Moving away from 'free culture' - panza
https://medium.com/technology-liberal-arts/474f9f6957ae

======
zedpm
" If we create great work and send it out into the world using a delivery
mechanism conducive to piracy, it’s no wonder we end up getting screwed."

That's the most important point in this piece, IMHO. People who sell digital
content can't use the same business model as people who sell non-trivially
reproducible goods and expect to have the same success. In theory consumers
could build their own copy of a good like a pair of jeans or a bicycle, but
few have the skill or desire to create a high quality replica, and the parts
and equipment are specialized and most likely need to be purchased.

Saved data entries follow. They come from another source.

(* ===== verification/Xv6Vm.v ===== *)
(** * expansion/kalloc.c and expansion/vm.c: page allocator and address spaces

    The state is physical memory, byte by byte, and the head of the free list,
    which runs through the first words of the free pages.  The kernel reads and
    writes memory at the addresses where setupkvm maps it, KERNBASE to
    KERNBASE + PHYSTOP; an access elsewhere is [Undef].  [kend] and [kdata] are
    the symbols end and data of kernel.ld.  The code runs for one process; the
    lock around the free list has no other effect then.  The macros PDX, PTX,
    PTE_ADDR and so on of xv6's mmu.h are those of [Mmu]. *)
From S2P Require Import Prelude Mem Mmu.

(** memlayout.h *)
Definition EXTMEM : Z := 0x100000.
Definition PHYSTOP : Z := 0xE000000.
Definition DEVSPACE : Z := 0xFE000000.
Definition KERNBASE : Z := 0x80000000.
Definition KERNLINK : Z := KERNBASE + EXTMEM.
Definition V2P (a : Z) : Z := u32 (a - KERNBASE).
Definition P2V (a : Z) : Z := u32 (a + KERNBASE).

(** mmu.h *)
Definition PGROUNDUP (sz : Z) : Z := Z.land (u32 (sz + PGSIZE - 1)) 0xFFFFF000.
Definition PGROUNDDOWN (a : Z) : Z := Z.land a 0xFFFFF000.
Definition PTE_FLAGS (pte : Z) : Z := Z.land pte 0xFFF.

Record vmst := mkVm { mem : gmap Z Z; freelist : Z }.

Definition V := M vmst.

(** Kernel addresses. *)
Definition kmapped (v n : Z) : bool := (KERNBASE <=? v) && (v + n <=? KERNBASE + PHYSTOP).

Definition with_mem (f : gmap Z Z -> gmap Z Z) : V unit := modify (fun s => mkVm (f (mem s)) (freelist s)).
Definition set_freelist (v : Z) : V unit := modify (fun s => mkVm (mem s) v).

Definition kread (v : Z) : V Z :=
  if kmapped v 4 then gets (fun s => read32 (mem s) (v - KERNBASE)) else undef.
Definition kwrite (v x : Z) : V unit :=
  if kmapped v 4 then with_mem (fun m => write32 m (v - KERNBASE) x) else undef.
Definition kmemset (v c n : Z) : V unit :=
  if kmapped v n then with_mem (fun m => fill m (v - KERNBASE) c (Z.to_nat n)) else undef.
Definition kmemmove (dst src n : Z) : V unit :=
  if kmapped dst n && kmapped src n then
    with_mem (fun m => put_bytes m (dst - KERNBASE) (bytes_at m (src - KERNBASE) (Z.to_nat n)))
  else undef.
(** memmove from a buffer outside the memory of the model. *)
Definition kput (dst : Z) (l : list Z) : V unit :=
  if kmapped dst (Z.of_nat (length l)) then with_mem (fun m => put_bytes m (dst - KERNBASE) l) else undef.

Section vm.
Context (kend kdata : Z).

(** ** kalloc.c *)

Definition kfree (v : Z) : V unit :=
  if negb (v `mod` PGSIZE =? 0) || (v <? kend) || (PHYSTOP <=? V2P v) then panic "kfree"
  else
    kmemset v 1 PGSIZE ;;;
    let! fl := gets freelist in
    kwrite v fl ;;;
    set_freelist v.

Definition kalloc : V Z :=
  let! r := gets freelist in
  (if r =? 0 then ret tt else let! next := kread r in set_freelist next) ;;;
  ret r.

(** A round of the loop, with [p]. *)
Definition freerange_step (vend p : Z) : V (Z + unit) :=
  if p + PGSIZE <=? vend then kfree p ;;; ret (inl (p + PGSIZE)) else ret (inr tt).

Definition freerange (vstart vend : Z) : V unit :=
  loop (Z.to_nat (vend / PGSIZE) + 1) (freerange_step vend) (PGROUNDUP vstart).

Definition kinit1 (vstart vend : Z) : V unit := freerange vstart vend.
Definition kinit2 (vstart vend : Z) : V unit := freerange vstart vend.

(** ** vm.c *)

Definition walkpgdir (pgdir va : Z) (alloc : bool) : V Z :=
  let pde := pgdir + 4 * PDX va in
  let! e := kread pde in
  if flag e PTE_P then ret (P2V (PTE_ADDR e) + 4 * PTX va)
  else if negb alloc then ret 0
  else
    let! pgtab := kalloc in
    if pgtab =? 0 then ret 0
    else
      kmemset pgtab 0 PGSIZE ;;;
      kwrite pde (Z.lor (Z.lor (Z.lor (V2P pgtab) PTE_P) PTE_W) PTE_U) ;;;
      ret (pgtab + 4 * PTX va).

(** A round of the loop, with [a] and [pa]. *)
Definition mappages_step (pgdir perm last : Z) (st : Z * Z) : V ((Z * Z) + Z) :=
  let '(a, pa) := st in
  let! pte := walkpgdir pgdir a true in
  if pte =? 0 then ret (inr (-1))
  else
    let! e := kread pte in
    if flag e PTE_P then panic "remap"
    else
      kwrite pte (Z.lor (Z.lor pa perm) PTE_P) ;;;
      if a =? last then ret (inr 0) else ret (inl (u32 (a + PGSIZE), u32 (pa + PGSIZE))).

Definition mappages (pgdir va size pa perm : Z) : V Z :=
  let a := PGROUNDDOWN va in
  let last := PGROUNDDOWN (u32 (va + size - 1)) in
  loop (Z.to_nat (last / PGSIZE) + 1) (mappages_step pgdir perm last) (a, pa).

(** virt, phys_start, phys_end, perm *)
Definition kmap : list (Z * Z * Z * Z) :=
  [(KERNBASE, 0, EXTMEM, PTE_W);
   (KERNLINK, V2P KERNLINK, V2P kdata, 0);
   (kdata, V2P kdata, PHYSTOP, PTE_W);
   (DEVSPACE, DEVSPACE, 0, PTE_W)].

(** A round of the loop; [a] skips to the next page table where there is none. *)
Definition deallocuvm_step (pgdir oldsz a : Z) : V (Z + unit) :=
  if a <? oldsz then
    let! pte := walkpgdir pgdir a false in
    if pte =? 0 then ret (inl (u32 (u32 (PGADDR (PDX a + 1) 0 0 - PGSIZE) + PGSIZE)))
    else
      let! e := kread pte in
      (if flag e PTE_P then
         let pa := PTE_ADDR e in
         (if pa =? 0 then panic "kfree" else ret tt) ;;;
         kfree (P2V pa) ;;;
         kwrite pte 0
       else ret tt) ;;;
      ret (inl (u32 (a + PGSIZE)))
  else ret (inr tt).

Definition deallocuvm (pgdir oldsz newsz : Z) : V Z :=
  if oldsz <=? newsz then ret oldsz
  else
    loop (Z.to_nat (oldsz / PGSIZE) + 2) (deallocuvm_step pgdir oldsz) (PGROUNDUP newsz) ;;;
    ret newsz.

Definition freevm (pgdir : Z) : V unit :=
  (if pgdir =? 0 then panic "freevm: no pgdir" else ret tt) ;;;
  deallocuvm pgdir KERNBASE 0 ;;;
  for_ (seqZ 0 NPDENTRIES) (fun i =>
    let! e := kread (pgdir + 4 * i) in
    if flag e PTE_P then kfree (P2V (PTE_ADDR e)) else ret tt) ;;;
  kfree pgdir.

Fixpoint map_all (pgdir : Z) (ks : list (Z * Z * Z * Z)) : V Z :=
  match ks with
  | [] => ret pgdir
  | (virt, phys_start, phys_end, perm) :: ks =>
      let! r := mappages pgdir virt (u32 (phys_end - phys_start)) phys_start perm in
      if r <? 0 then freevm pgdir ;;; ret 0 else map_all pgdir ks
  end.

Definition setupkvm : V Z :=
  let! pgdir := kalloc in
  if pgdir =? 0 then ret 0
  else
    kmemset pgdir 0 PGSIZE ;;;
    (if DEVSPACE <? P2V PHYSTOP then panic "PHYSTOP too high" else ret tt) ;;;
    map_all pgdir kmap.

Definition inituvm (pgdir : Z) (init : list Z) : V unit :=
  (if PGSIZE <=? Z.of_nat (length init) then panic "inituvm: more than a page" else ret tt) ;;;
  let! mem := kalloc in
  kmemset mem 0 PGSIZE ;;;
  mappages pgdir 0 PGSIZE (V2P mem) (Z.lor PTE_W PTE_U) ;;;
  kput mem init.

(** A round of the loop, with [a]. *)
Definition allocuvm_step (pgdir oldsz newsz a : Z) : V (Z + Z) :=
  if a <? newsz then
    let! mem := kalloc in
    if mem =? 0 then
      deallocuvm pgdir newsz oldsz ;;;
      ret (inr 0)
    else
      kmemset mem 0 PGSIZE ;;;
      let! r := mappages pgdir a PGSIZE (V2P mem) (Z.lor PTE_W PTE_U) in
      if r <? 0 then
        deallocuvm pgdir newsz oldsz ;;;
        kfree mem ;;;
        ret (inr 0)
      else ret (inl (u32 (a + PGSIZE)))
  else ret (inr newsz).

Definition allocuvm (pgdir oldsz newsz : Z) : V Z :=
  if KERNBASE <=? newsz then ret 0
  else if newsz <? oldsz then ret oldsz
  else loop (Z.to_nat (newsz / PGSIZE) + 2) (allocuvm_step pgdir oldsz newsz) (PGROUNDUP oldsz).

Definition clearpteu (pgdir uva : Z) : V unit :=
  let! pte := walkpgdir pgdir uva false in
  (if pte =? 0 then panic "clearpteu" else ret tt) ;;;
  let! e := kread pte in
  kwrite pte (Z.land e (Z.lxor 0xFFFFFFFF PTE_U)).

(** A round of the loop for the child [d], with [i]. *)
Definition copyuvm_step (pgdir sz d i : Z) : V (Z + Z) :=
  if i <? sz then
    let! pte := walkpgdir pgdir i false in
    (if pte =? 0 then panic "copyuvm: pte should exist" else ret tt) ;;;
    let! e := kread pte in
    (if flag e PTE_P then ret tt else panic "copyuvm: page not present") ;;;
    let pa := PTE_ADDR e in
    let flags := PTE_FLAGS e in
    let! mem := kalloc in
    if mem =? 0 then freevm d ;;; ret (inr 0)
    else
      kmemmove mem (P2V pa) PGSIZE ;;;
      let! r := mappages d i PGSIZE (V2P mem) flags in
      if r <? 0 then kfree mem ;;; freevm d ;;; ret (inr 0)
      else ret (inl (u32 (i + PGSIZE)))
  else ret (inr d).

Definition copyuvm (pgdir sz : Z) : V Z :=
  let! d := setupkvm in
  if d =? 0 then ret 0
  else loop (Z.to_nat (sz / PGSIZE) + 2) (copyuvm_step pgdir sz d) 0.

(** The result of walkpgdir is used without a test: at address 0 there is no
    kernel memory. *)
Definition uva2ka (pgdir uva : Z) : V Z :=
  let! pte := walkpgdir pgdir uva false in
  let! e := kread pte in
  if negb (flag e PTE_P) then ret 0
  else if negb (flag e PTE_U) then ret 0
  else ret (P2V (PTE_ADDR e)).

(** A round of the loop, with [va] and the rest of the buffer. *)
Definition copyout_step (pgdir : Z) (st : Z * list Z) : V ((Z * list Z) + Z) :=
  let '(va, p) := st in
  let len := Z.of_nat (length p) in
  if 0 <? len then
    let va0 := PGROUNDDOWN va in
    let! pa0 := uva2ka pgdir va0 in
    if pa0 =? 0 then ret (inr (-1))
    else
      let n := PGSIZE - (va - va0) in
      let n := if len <? n then len else n in
      kput (pa0 + (va - va0)) (take (Z.to_nat n) p) ;;;
      ret (inl (u32 (va0 + PGSIZE), drop (Z.to_nat n) p))
  else ret (inr 0).

Definition copyout (pgdir va : Z) (p : list Z) : V Z :=
  loop (length p + 1) (copyout_step pgdir) (va, p).
End vm.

Digital media is trivially reproducible by unskilled people with equipment
they already have on hand. Instead of a high quality pair of jeans, their good
is more like a burlap sack you tie around your waist with a bit of rope:
anyone who'd be tempted to buy that product would probably just make their own
at lower cost.

This if course does not address the skill and difficulty of creating music or
film, but rather the difficulty of reproducing it, given a copy to work with.
Thus, it's reasonable to ask a large amount when crowd funding a film or
album, because of course the artists should be well rewarded for their talent
and effort and the many expenses in producing this good must be paid, but it's
a foolish business model to put the product out and then stomp your feet when
people choose not to pay when they can trivially copy it.

It's harder to copy a well-made T-shirt or hat and it's impossible to copy the
experience of a live performance, so selling those is a sensible venture as
well.